Collected data entries
▼
(* ===== verification/Ring.v ===== *)
(** * Rings in memory

    A ring of cells [b] holds the list [l] from position [off] on, wrapping
    at the end of [b]. The pipes and the event queues are such rings. *)

From S2P Require Import Prelude.

Section ring.
Context {A : Type}.
Implicit Types (b l d : list A).

Definition ring_at b (off : Z) l : Prop :=
  0 <= off < zlen b /\ zlen l <= zlen b /\
  forall i, 0 <= i < zlen l -> znth b ((off + i) mod zlen b) = znth l i.

(** The position behind the last element. *)
Definition ring_end b (off : Z) l : Z := (off + zlen l) mod zlen b.

Lemma ring_end_range b off l : ring_at b off l -> 0 <= ring_end b off l < zlen b.
Proof. intros (? & _). apply Z.mod_pos_bound. lia. Qed.

(** A write that does not pass the end of the memory. *)
Lemma ring_write b off l d :
  ring_at b off l -> zlen l + zlen d <= zlen b -> ring_end b off l + zlen d <= zlen b ->
  exists b', mem_write b (ring_end b off l) d = Some b' /\ zlen b' = zlen b /\ ring_at b' off (l ++ d).
Proof.
  intros Hr Hfit Hend. pose proof (ring_end_range _ _ _ Hr) as Ht. destruct Hr as (Hoff & Hl & Hc).
  pose proof (zlen_nonneg l). pose proof (zlen_nonneg d).
  destruct (mem_write_is_Some b (ring_end b off l) d) as [b' Hb]; [lia..|]. exists b'. split; [done|].
  apply mem_write_Some in Hb as (_ & _ & Hlen & Hb). split; [done|]. unfold ring_at. rewrite Hlen.
  split; [done|]. split; [rewrite zlen_app; lia|]. intros i Hi. rewrite zlen_app in Hi. rewrite Hb, znth_app.
  unfold ring_end in *. rewrite !mod_ring in * by lia.
  destruct (Z.ltb_spec (off + i) (zlen b)), (Z.ltb_spec (off + zlen l) (zlen b)), (Z.ltb_spec i (zlen l));
    try (rewrite <- Hc by lia; rewrite mod_ring by lia);
    repeat match goal with
    | |- context [?a <? ?c] => destruct (Z.ltb_spec a c); try lia
    | |- context [?a <=? ?c] => destruct (Z.leb_spec a c); try lia
    end; simpl; try done; f_equal; lia.
Qed.

(** A read that does not pass the end of the memory. *)
Lemma ring_read b off l k :
  ring_at b off l -> 0 <= k <= zlen l -> off + k <= zlen b -> mem_read b off k = Some (take (Z.to_nat k) l).
Proof.
  intros (Hoff & Hl & Hc) Hk Hend. destruct (mem_read_is_Some b off k) as [d Hd]; [lia..|]. rewrite Hd. f_equal.
  apply mem_read_Some in Hd as (_ & _ & _ & Hlen & Hd). apply list_eq_znth; [rewrite zlen_take; lia|].
  intros i Hi. rewrite Hd, znth_take by lia. destruct (Z.ltb_spec i k); [|lia]. rewrite <- Hc by lia. f_equal.
  symmetry. apply Z.mod_small. lia.
Qed.

Lemma ring_skip b off l k : ring_at b off l -> 0 <= k <= zlen l -> ring_at b ((off + k) mod zlen b) (drop (Z.to_nat k) l).
Proof.
  intros (Hoff & Hl & Hc) Hk. split; [apply Z.mod_pos_bound; lia|]. rewrite zlen_drop by lia. split; [lia|].
  intros i Hi. rewrite znth_drop, <- Hc by lia. f_equal. rewrite Zplus_mod_idemp_l. f_equal. lia.
Qed.

Lemma ring_end_skip b off l k :
  ring_at b off l -> 0 <= k <= zlen l ->
  ring_end b ((off + k) mod zlen b) (drop (Z.to_nat k) l) = ring_end b off l.
Proof.
  intros (Hoff & Hl & _) Hk. unfold ring_end. rewrite zlen_drop by lia. rewrite Zplus_mod_idemp_l. f_equal. lia.
Qed.

Lemma ring_end_app b b' off l d : zlen b' = zlen b -> ring_end b' off (l ++ d) = (ring_end b off l + zlen d) mod zlen b.
Proof. intros Hlen. unfold ring_end. rewrite Hlen, zlen_app, Zplus_mod_idemp_l. f_equal. lia. Qed.

Lemma ring_front b off x l : ring_at b off (x :: l) -> znth b off = Some x.
Proof.
  intros (Hoff & Hl & Hc). pose proof (zlen_nonneg l). specialize (Hc 0). rewrite zlen_cons in Hc.
  rewrite Z.add_0_r, Z.mod_small in Hc by lia. rewrite Hc by lia. done.
Qed.

Lemma ring_empty b off : 0 <= off < zlen b -> ring_at b off [].
Proof. intros ?. split; [done|]. change (zlen []) with 0. split; [lia|]. intros i Hi. lia. Qed.
End ring.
▲
Using the records above, report each line that contains the word "Definition" by copying it.

Exercise answer:
Definition ring_at b (off : Z) l : Prop :=
Definition ring_end b (off : Z) l : Z := (off + zlen l) mod zlen b.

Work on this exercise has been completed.